Market News & Analysis
Market Brief: AUD Bulls Contained by Risk Off & AU GDP
View our guide on how to interpret the FX Dashboard
- Australia’s GDP missed expectations at 0.4% QoQ vs 0.5% expected. It didn’t take long for twitter to mock RBA’s ‘gentle turning point’ in the economy. Earlier, service PMI expanded but at a slower pace of 53.7 vs 54.2 prior. Ultimately, it still appears likely RBA will cut in Q1 and possibly as early in February (1st meeting of the year).
- US House voted to impose Chinese sanctions over human rights abuses over the Uighur Muslim Minority. Another factor to consider for how ‘well’ phase one trade talks are going.
- British pound remains supported after yesterday’s polls show conservatives widening their lead.
- China’s service PMI expanded at its fastest pace in 7 months at 53.5, up from 51.1 prior. Hong Kong’s PMI slumps to 38.5.
- CHF and JPY were the strongest currencies as trade war worries deepened. No daily ranges are yet to exceed their daily ATR’s, although AUD/JPY, AUD/USD and EUR/AUD came the closest after AUD fell following weaker than expected GDP figures.
- With DXY balancing precariously on 97.68 support, traders are now waiting for to see if a corrective rebound or bearish breakdown will now follow.
- EUR/USD has paused at 1.1093 resistance as expected, printing a rikshaw man doji (indecision candle) below resistance.

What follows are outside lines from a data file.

(** ** What the claims say of a model

    The assumption on [utils.model_init] under which a model can be
    described from the arguments of its constructor: it initialises weights,
    so it leaves the attributes and the layers' descriptions alone. *)
Definition model_init_keeps_structure {P T} `{!Framework P T} : Prop :=
  forall m m' : UNet3D P, model_init m = Ok m' -> structure_of m' = structure_of m.

(** The assumption on [F.interpolate]: the spatial axes of the result, the
    axes after batch and channel, have the [size] asked for. *)
Definition interpolate_to_size {P T} `{!Framework P T} : Prop :=
  forall (x x' : T) size mode align_corners,
    interpolate x size mode align_corners = Ok x' ->
    drop 2 (shape x') = size.

(** Encoder stage [i] as the claims describe it: pooling layer or identity,
    [conv3d_norm_act] from [filters[max(0,i-1)]] to [filters[i]] channels,
    block on [filters[i]] channels. *)
Definition encoder_stage_built (self_pooling : bool) (block : block_fn)
    (filters : list Z) (isotropy : list bool) (kw : shared_kwargs)
    (i : Z) (stage : list arch) : Prop :=
  exists iso_i f_prev f_i,
    py_getitem isotropy i = Ok iso_i /\
    py_getitem filters (Z.max 0 (i - 1)) = Ok f_prev /\
    py_getitem filters i = Ok f_i /\
    stage =
      [ _make_pooling_layer_arch self_pooling iso_i (Z.max 0 (i - 1)) i;
        Conv3dNormAct f_prev f_i (_get_kernal_size iso_i false).1
          (Some (_get_stride self_pooling iso_i (Z.max 0 (i - 1)) i))
          (_get_kernal_size iso_i false).2 kw;
        Block block f_i f_i kw ].

(** Decoder stage [j-1]: [conv3d_norm_act] from [filters[j]] to
    [filters[j-1]] channels, block on [filters[j-1]] channels. *)
Definition decoder_stage_built (block : block_fn) (filters : list Z)
    (isotropy : list bool) (kw : shared_kwargs) (j : Z) (stage : list arch)
  : Prop :=
  exists iso_j f_j f_prev,
    py_getitem isotropy j = Ok iso_j /\
    py_getitem filters j = Ok f_j /\
    py_getitem filters (j - 1) = Ok f_prev /\
    stage =
      [ Conv3dNormAct f_j f_prev (_get_kernal_size iso_j false).1 None
          (_get_kernal_size iso_j false).2 kw;
        Block block f_prev f_prev kw ].

(** A program that leaves the structure of the model as it found it. *)
Definition keeps_structure {P A} (m : M P A) : Prop :=
  forall self, structure_of (m self).1 = structure_of self.

(** How an encoder stage downsamples: its first layer and the stride its
    convolution was given. *)
Definition stage_downsampling (stage : list arch) : option (arch * option size3) :=
  match stage with
  | [first; Conv3dNormAct _ _ _ stride _ _; _] => Some (first, stride)
  | _ => None
  end.

(** A model as [__init__] leaves it for the arguments [a]. *)
Definition built {P} (a : Args.t) (self : UNet3D P) : Prop :=
  Args.is_isotropic a = false /\
  length (Args.filters a) = length (Args.isotropy a) /\
  exists block f0,
    let kw := SharedKwargs (Args.pad_mode a) (Args.act_mode a)
                (Args.norm_mode a) in
    block_dict !! Args.block_type a = Some block /\
    Args.filters a !! 0%nat = Some f0 /\
    pooling self = Args.pooling a /\
    output_act self = Args.output_act a /\
    depth self = py_len (Args.filters a) /\
    layer_arch (conv_in self) =
      Conv3dNormAct (Args.in_channel a) f0 (1, 5, 5) None (0, 2, 2) kw /\
    layer_arch (conv_out self) =
      Conv3dNormAct f0 (Args.out_channel a) (1, 5, 5) None (0, 2, 2)
        (SharedKwargs (Args.pad_mode a) "none" "none") /\
    Forall2 (encoder_stage_built (Args.pooling a) block (Args.filters a)
               (Args.isotropy a) kw)
      (py_range 0 (py_len (Args.filters a)))
      (stage_arch <$> down_layers self) /\
    Forall2 (decoder_stage_built block (Args.filters a) (Args.isotropy a) kw)
      (py_range 1 (py_len (Args.filters a)))
      (stage_arch <$> up_layers self).

(** ** Channels

    What a layer asks of the number of channels of its input and what it
    gives: [conv3d_norm_act] and the blocks are called with the channels
    they take and the channels they return; poolings and the identity keep
    the channels they get. *)
Definition arch_in (a : arch) : option Z :=
  match a with
  | Conv3dNormAct i _ _ _ _ _ => Some i
  | Block _ i _ _ => Some i
  | MaxPool3d _ _ => None
  | Identity => None
  end.

Definition arch_out (a : arch) (c : Z) : Z :=
  match a with
  | Conv3dNormAct _ o _ _ _ _ => o
  | Block _ _ o _ => o
  | MaxPool3d _ _ => c
  | Identity => c
  end.

Definition arch_accepts (a : arch) (c : Z) : Prop :=
  match arch_in a with
  | Some i => c = i
  | None => True
  end.

(** A framework whose operations do on channels what their arguments say,
    for a reading [chan x c] of "tensor [x] has [c] channels": a layer given
    the channels it takes returns a tensor with the channels it gives,
    interpolation keeps the channels, addition of two tensors of [c]
    channels returns one of [c] channels, and the output activation keeps
    the channels. *)
Definition layers_respect_channels {P T} `{!Framework P T}
    (chan : T -> Z -> Prop) : Prop :=
  forall (a : arch) (p : P) (x : T) c,
    chan x c -> arch_accepts a c ->
    exists y, (call_module a p x).2 = Ok y /\ chan y (arch_out a c).

Definition interpolate_respects_channels {P T} `{!Framework P T}
    (chan : T -> Z -> Prop) : Prop :=
  forall (x : T) c size mode align_corners,
    chan x c ->
    exists y, interpolate x size mode align_corners = Ok y /\ chan y c.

- GBP/USD closed just shy of 1.3000 overnight and is teasing traders with a bullish breakout of this key level. An inverted head and shoulders pattern could be in the making (a continuation pattern during an uptrend) which projects and approximate target around 1.3250 is successful.
- NZD/USD’s rally stalled perfectly near its upper channel yesterday, leaving the door open to a period of consolidation (further out we anticipate new highs for NZD crosses).
- USD/CNH remains just off its 30-day high. It’s essentially a barometer of how well trade talks are going. Given they’re not going well, the yuan is weaker – which is something else which will likely irk President Trump.
- Risk off continues to rage in key Asian stock markets where trade worries have resurfaced again after U.S. President Trump has resumed his “Tariff Man” alter ego. Trump has commented that he has no urgency for a trade deal with China that has dashed the hopes of the much hyped “final throes” Phase One deal signed off before the 15 Dec deadline kicks in for another round of U.S. tariffs on Chinese products.
- Media has reported that according to sources from U.S. trade department that the U.S. administration is set to impose the 15% tariffs on US$160 billion worth of Chinese products on 15 Dec if U.S and China cannot agree to a Phase One trade deal.
- On the geopolitical front, more tension is on the rise between U.S. and China that can derail the prospect of a trade deal. The U.S. House has passed the Xinjiang Bill that sought to enact sanctions on China over human rights abuses and prohibit the export of certain U.S. technologies products that can be used in state-sponsored suppression.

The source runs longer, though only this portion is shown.